Items from a data source

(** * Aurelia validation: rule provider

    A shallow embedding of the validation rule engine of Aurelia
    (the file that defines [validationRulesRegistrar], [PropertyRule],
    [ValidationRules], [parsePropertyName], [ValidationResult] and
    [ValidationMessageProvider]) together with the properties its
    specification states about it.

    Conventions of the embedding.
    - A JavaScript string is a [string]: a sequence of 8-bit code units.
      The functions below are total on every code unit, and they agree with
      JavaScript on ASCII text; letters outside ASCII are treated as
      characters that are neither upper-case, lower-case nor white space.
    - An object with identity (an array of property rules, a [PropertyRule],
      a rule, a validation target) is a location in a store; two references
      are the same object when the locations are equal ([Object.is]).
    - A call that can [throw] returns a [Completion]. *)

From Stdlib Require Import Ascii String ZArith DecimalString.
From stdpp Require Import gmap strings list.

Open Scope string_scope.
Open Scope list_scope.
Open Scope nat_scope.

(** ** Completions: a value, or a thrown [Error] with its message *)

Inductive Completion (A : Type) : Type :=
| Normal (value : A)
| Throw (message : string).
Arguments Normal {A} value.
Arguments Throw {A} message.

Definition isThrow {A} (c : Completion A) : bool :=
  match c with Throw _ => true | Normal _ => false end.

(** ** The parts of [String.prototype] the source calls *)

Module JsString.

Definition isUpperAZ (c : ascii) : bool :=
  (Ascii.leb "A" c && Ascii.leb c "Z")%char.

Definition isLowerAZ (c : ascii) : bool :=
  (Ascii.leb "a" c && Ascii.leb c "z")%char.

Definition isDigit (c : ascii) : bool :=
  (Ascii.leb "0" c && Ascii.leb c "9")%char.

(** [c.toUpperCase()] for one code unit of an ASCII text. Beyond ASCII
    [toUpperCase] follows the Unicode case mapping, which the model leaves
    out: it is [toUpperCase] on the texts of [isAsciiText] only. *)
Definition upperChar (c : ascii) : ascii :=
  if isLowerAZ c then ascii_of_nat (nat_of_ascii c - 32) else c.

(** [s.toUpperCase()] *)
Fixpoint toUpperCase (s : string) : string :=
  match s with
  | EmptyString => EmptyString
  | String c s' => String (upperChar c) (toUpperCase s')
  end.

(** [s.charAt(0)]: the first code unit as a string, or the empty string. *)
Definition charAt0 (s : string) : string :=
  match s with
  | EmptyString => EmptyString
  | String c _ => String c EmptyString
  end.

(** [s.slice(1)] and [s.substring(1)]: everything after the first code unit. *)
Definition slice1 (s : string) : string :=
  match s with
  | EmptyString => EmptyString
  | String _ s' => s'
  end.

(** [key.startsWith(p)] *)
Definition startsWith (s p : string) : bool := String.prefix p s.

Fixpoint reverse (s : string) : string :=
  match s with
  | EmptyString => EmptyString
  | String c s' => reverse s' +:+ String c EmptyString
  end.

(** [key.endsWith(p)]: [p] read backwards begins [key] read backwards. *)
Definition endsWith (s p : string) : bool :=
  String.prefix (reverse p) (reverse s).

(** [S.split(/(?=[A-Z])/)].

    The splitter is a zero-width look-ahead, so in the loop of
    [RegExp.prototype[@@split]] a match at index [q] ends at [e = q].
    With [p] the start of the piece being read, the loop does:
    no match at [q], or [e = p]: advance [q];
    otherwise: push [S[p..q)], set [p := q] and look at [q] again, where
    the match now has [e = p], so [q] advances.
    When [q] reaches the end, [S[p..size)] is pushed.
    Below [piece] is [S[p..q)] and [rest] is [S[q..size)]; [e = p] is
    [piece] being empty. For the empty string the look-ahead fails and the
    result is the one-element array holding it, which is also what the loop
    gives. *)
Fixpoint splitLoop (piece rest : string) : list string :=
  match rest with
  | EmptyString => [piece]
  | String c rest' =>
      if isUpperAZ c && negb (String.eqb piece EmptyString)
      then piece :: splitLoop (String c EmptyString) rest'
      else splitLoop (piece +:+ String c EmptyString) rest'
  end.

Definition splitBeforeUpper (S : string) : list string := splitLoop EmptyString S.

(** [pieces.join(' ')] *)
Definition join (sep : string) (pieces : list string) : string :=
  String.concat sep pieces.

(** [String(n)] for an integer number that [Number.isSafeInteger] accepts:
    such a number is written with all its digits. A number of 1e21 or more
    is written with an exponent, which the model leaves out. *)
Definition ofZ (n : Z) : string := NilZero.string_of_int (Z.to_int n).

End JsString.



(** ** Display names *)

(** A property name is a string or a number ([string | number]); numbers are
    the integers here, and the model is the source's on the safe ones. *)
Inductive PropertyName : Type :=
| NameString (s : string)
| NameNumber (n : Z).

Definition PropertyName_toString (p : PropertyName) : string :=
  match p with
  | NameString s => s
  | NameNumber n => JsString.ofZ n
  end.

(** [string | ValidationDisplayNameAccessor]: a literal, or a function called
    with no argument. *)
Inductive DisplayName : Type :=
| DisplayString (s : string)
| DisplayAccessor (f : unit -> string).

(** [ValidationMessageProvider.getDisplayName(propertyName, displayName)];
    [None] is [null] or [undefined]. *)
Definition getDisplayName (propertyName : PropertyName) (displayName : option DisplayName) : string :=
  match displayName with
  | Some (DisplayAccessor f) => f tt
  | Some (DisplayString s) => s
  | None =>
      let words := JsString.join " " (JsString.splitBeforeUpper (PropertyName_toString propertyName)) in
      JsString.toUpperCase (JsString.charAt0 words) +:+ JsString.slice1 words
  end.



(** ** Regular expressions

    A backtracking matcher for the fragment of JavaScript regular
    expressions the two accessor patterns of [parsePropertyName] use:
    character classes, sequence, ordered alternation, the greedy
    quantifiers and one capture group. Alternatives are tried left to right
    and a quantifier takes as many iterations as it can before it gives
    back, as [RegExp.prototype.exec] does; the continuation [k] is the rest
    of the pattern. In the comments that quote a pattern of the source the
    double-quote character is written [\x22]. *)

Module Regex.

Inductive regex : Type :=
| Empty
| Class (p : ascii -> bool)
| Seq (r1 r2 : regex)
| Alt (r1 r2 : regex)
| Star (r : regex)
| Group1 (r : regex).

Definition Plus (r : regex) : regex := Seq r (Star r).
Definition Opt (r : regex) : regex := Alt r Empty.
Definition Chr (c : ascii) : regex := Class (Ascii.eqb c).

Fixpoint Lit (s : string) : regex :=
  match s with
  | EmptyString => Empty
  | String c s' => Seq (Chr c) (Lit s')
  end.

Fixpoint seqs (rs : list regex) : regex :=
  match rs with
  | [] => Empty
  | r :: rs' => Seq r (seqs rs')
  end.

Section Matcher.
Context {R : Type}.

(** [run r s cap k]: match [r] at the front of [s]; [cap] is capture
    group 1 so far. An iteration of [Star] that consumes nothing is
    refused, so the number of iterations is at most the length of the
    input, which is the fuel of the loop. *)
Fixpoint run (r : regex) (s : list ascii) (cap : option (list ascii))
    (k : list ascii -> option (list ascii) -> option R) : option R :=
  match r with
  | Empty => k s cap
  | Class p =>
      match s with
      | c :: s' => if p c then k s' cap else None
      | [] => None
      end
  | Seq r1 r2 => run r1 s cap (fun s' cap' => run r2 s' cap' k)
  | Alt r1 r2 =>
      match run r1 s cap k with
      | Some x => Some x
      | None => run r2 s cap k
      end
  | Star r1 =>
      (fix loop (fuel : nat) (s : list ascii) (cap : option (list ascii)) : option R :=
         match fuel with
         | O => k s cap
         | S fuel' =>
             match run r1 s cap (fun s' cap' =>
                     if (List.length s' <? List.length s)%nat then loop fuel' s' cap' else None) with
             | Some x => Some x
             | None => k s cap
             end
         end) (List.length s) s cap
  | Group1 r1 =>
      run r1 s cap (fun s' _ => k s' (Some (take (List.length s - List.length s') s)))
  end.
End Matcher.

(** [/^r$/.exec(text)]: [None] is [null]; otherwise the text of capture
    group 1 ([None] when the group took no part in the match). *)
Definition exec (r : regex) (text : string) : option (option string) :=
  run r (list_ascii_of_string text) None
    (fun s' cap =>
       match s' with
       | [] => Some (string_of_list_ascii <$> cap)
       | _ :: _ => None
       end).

- _Exercise requirements_
Look above for the line holding "Definition endsWith (s" and the line holding "[None] is [null] or [undefined]. *)". Retype both, and every line between them, word for word and nothing else.

- _Reply to the exercise_
Definition endsWith (s p : string) : bool :=
  String.prefix (reverse p) (reverse s).

(** [S.split(/(?=[A-Z])/)].

    The splitter is a zero-width look-ahead, so in the loop of
    [RegExp.prototype[@@split]] a match at index [q] ends at [e = q].
    With [p] the start of the piece being read, the loop does:
    no match at [q], or [e = p]: advance [q];
    otherwise: push [S[p..q)], set [p := q] and look at [q] again, where
    the match now has [e = p], so [q] advances.
    When [q] reaches the end, [S[p..size)] is pushed.
    Below [piece] is [S[p..q)] and [rest] is [S[q..size)]; [e = p] is
    [piece] being empty. For the empty string the look-ahead fails and the
    result is the one-element array holding it, which is also what the loop
    gives. *)
Fixpoint splitLoop (piece rest : string) : list string :=
  match rest with
  | EmptyString => [piece]
  | String c rest' =>
      if isUpperAZ c && negb (String.eqb piece EmptyString)
      then piece :: splitLoop (String c EmptyString) rest'
      else splitLoop (piece +:+ String c EmptyString) rest'
  end.

Definition splitBeforeUpper (S : string) : list string := splitLoop EmptyString S.

(** [pieces.join(' ')] *)
Definition join (sep : string) (pieces : list string) : string :=
  String.concat sep pieces.

(** [String(n)] for an integer number that [Number.isSafeInteger] accepts:
    such a number is written with all its digits. A number of 1e21 or more
    is written with an exponent, which the model leaves out. *)
Definition ofZ (n : Z) : string := NilZero.string_of_int (Z.to_int n).

End JsString.



(** ** Display names *)

(** A property name is a string or a number ([string | number]); numbers are
    the integers here, and the model is the source's on the safe ones. *)
Inductive PropertyName : Type :=
| NameString (s : string)
| NameNumber (n : Z).

Definition PropertyName_toString (p : PropertyName) : string :=
  match p with
  | NameString s => s
  | NameNumber n => JsString.ofZ n
  end.

(** [string | ValidationDisplayNameAccessor]: a literal, or a function called
    with no argument. *)
Inductive DisplayName : Type :=
| DisplayString (s : string)
| DisplayAccessor (f : unit -> string).

(** [ValidationMessageProvider.getDisplayName(propertyName, displayName)];
    [None] is [null] or [undefined]. *)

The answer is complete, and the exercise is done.